(* ===== verification/CircuitBreaker.v ===== *)
(** * Circuit breakers ([crates/scheduler/src/lib.rs])

    One breaker is three atomics; a method is the sequence of its atomic
    actions, so concurrent callers are threads that interleave action by
    action ([Concurrent]), and one caller alone runs a method to its end
    ([Breaker.run]).  A board is a bounded least-recently-consulted cache of
    breakers keyed by resource ([Board]). *)
From S2P Require Import Prelude.

Definition STATE_CLOSED : N := 0.
Definition STATE_OPEN : N := 1.
Definition STATE_HALF_OPEN : N := 2.

Inductive CircuitState := Closed | Open | HalfOpen.

#[global] Instance CircuitState_eq_dec : EqDecision CircuitState.
Proof. solve_decision. Defined.

(** [failure_threshold] and [cooldown_ms] are fixed at creation. *)
Record BreakerConfig := MkConfig { failure_threshold : N; cooldown_ms : N }.

(** The three atomics. *)
Record Mem := MkMem { m_state : N; m_failures : N; m_opened_at : Z }.

Definition DEFAULT_BREAKER_FAILURE_THRESHOLD : N := 4.
Definition DEFAULT_BREAKER_COOLDOWN_MS : N := 5000.

Definition store_state (v : N) (m : Mem) : Mem := MkMem v (m_failures m) (m_opened_at m).
Definition store_failures (v : N) (m : Mem) : Mem := MkMem (m_state m) v (m_opened_at m).
Definition store_opened_at (v : Z) (m : Mem) : Mem := MkMem (m_state m) (m_failures m) v.

(** The next atomic action of a method in flight. *)
Inductive Pc :=
  | AllowLoad (now : Z)                 (* [state.load] at the loop head *)
  | AllowStamp (now : Z)                (* [opened_at_ms.load] *)
  | AllowCas (now : Z)                  (* the compare-exchange *)
  | SuccessFailures                     (* [record_success] *)
  | SuccessState
  | FailLoad (now : Z)                  (* [record_failure] *)
  | FailAdd (now : Z)
  | FailOpen (now : Z)
  | FailStamp (now : Z)
  | OpenFailures (now : Z)              (* [open] *)
  | OpenState (now : Z)
  | OpenStamp (now : Z)
  | Allowed
  | Denied
  | Returned.

(** What a successful action did to the circuit, for the history. *)
Inductive Event := ETrip | EProbe.

Module Breaker.
Definition new (threshold cooldown : N) : BreakerConfig * Mem :=
  (MkConfig (N.max threshold 1) cooldown, MkMem STATE_CLOSED 0 0).

Definition state (m : Mem) : CircuitState :=
  if (m_state m =? STATE_CLOSED)%N then Closed
  else if (m_state m =? STATE_OPEN)%N then Open else HalfOpen.

(** [now_ms.saturating_sub(opened) < self.cooldown_ms as i64] *)
Definition in_cooldown (c : BreakerConfig) (now opened : Z) : bool :=
  (I64.sat_sub now opened <? I64.of_u64 (cooldown_ms c))%Z.

Definition act (c : BreakerConfig) (m : Mem) (pc : Pc) : Mem * Pc * option Event :=
  match pc with
  | AllowLoad now =>
      if (m_state m =? STATE_CLOSED)%N then (m, Allowed, None)
      else if (m_state m =? STATE_HALF_OPEN)%N then (m, Denied, None)
      else (m, AllowStamp now, None)
  | AllowStamp now =>
      if in_cooldown c now (m_opened_at m) then (m, Denied, None)
      else (m, AllowCas now, None)
  | AllowCas now =>
      if (m_state m =? STATE_OPEN)%N
      then (store_state STATE_HALF_OPEN m, Allowed, Some EProbe)
      else (m, AllowLoad now, None)
  | SuccessFailures => (store_failures 0 m, SuccessState, None)
  | SuccessState => (store_state STATE_CLOSED m, Returned, None)
  | FailLoad now =>
      match state m with
      | Closed => (m, FailAdd now, None)
      | HalfOpen => (m, FailOpen now, None)
      | Open => (m, Returned, None)
      end
  | FailAdd now =>
      let seen := ((m_failures m + 1) mod 4294967296)%N in  (* [fetch_add] wraps *)
      (store_failures seen m,
       if (failure_threshold c <=? seen)%N then FailOpen now else Returned, None)
  | FailOpen now => (store_state STATE_OPEN m, FailStamp now, Some ETrip)
  | FailStamp now => (store_opened_at now m, Returned, None)
  | OpenFailures now => (store_failures (failure_threshold c) m, OpenState now, None)
  | OpenState now => (store_state STATE_OPEN m, OpenStamp now, Some ETrip)
  | OpenStamp now => (store_opened_at now m, Returned, None)
  | Allowed | Denied | Returned => (m, pc, None)
  end.

(** One caller alone: a method runs to its end.  Every method takes at most
    four actions when nothing interferes. *)
Fixpoint run (fuel : nat) (c : BreakerConfig) (m : Mem) (pc : Pc) : Mem * Pc :=
  match fuel with
  | 0 => (m, pc)
  | S fuel' => let '(m', pc', _) := act c m pc in run fuel' c m' pc'
  end.

Definition allow (c : BreakerConfig) (now : Z) (m : Mem) : Mem * bool :=
  let '(m', pc) := run 4 c m (AllowLoad now) in
  (m', match pc with Allowed => true | _ => false end).
Definition record_success (c : BreakerConfig) (m : Mem) : Mem := (run 4 c m SuccessFailures).1.
Definition record_failure (c : BreakerConfig) (now : Z) (m : Mem) : Mem :=
  (run 4 c m (FailLoad now)).1.
Definition open (c : BreakerConfig) (now : Z) (m : Mem) : Mem := (run 4 c m (OpenFailures now)).1.
End Breaker.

• • • • • • •

TASK INSTRUCTIONS ->
In the listing above, locate the line containing "Definition act (c" and the line containing "else (m, AllowStamp now, None)", then transcribe both and every line between them verbatim.

OUTPUT OF THE EXERCISE ->
Definition act (c : BreakerConfig) (m : Mem) (pc : Pc) : Mem * Pc * option Event :=
  match pc with
  | AllowLoad now =>
      if (m_state m =? STATE_CLOSED)%N then (m, Allowed, None)
      else if (m_state m =? STATE_HALF_OPEN)%N then (m, Denied, None)
      else (m, AllowStamp now, None)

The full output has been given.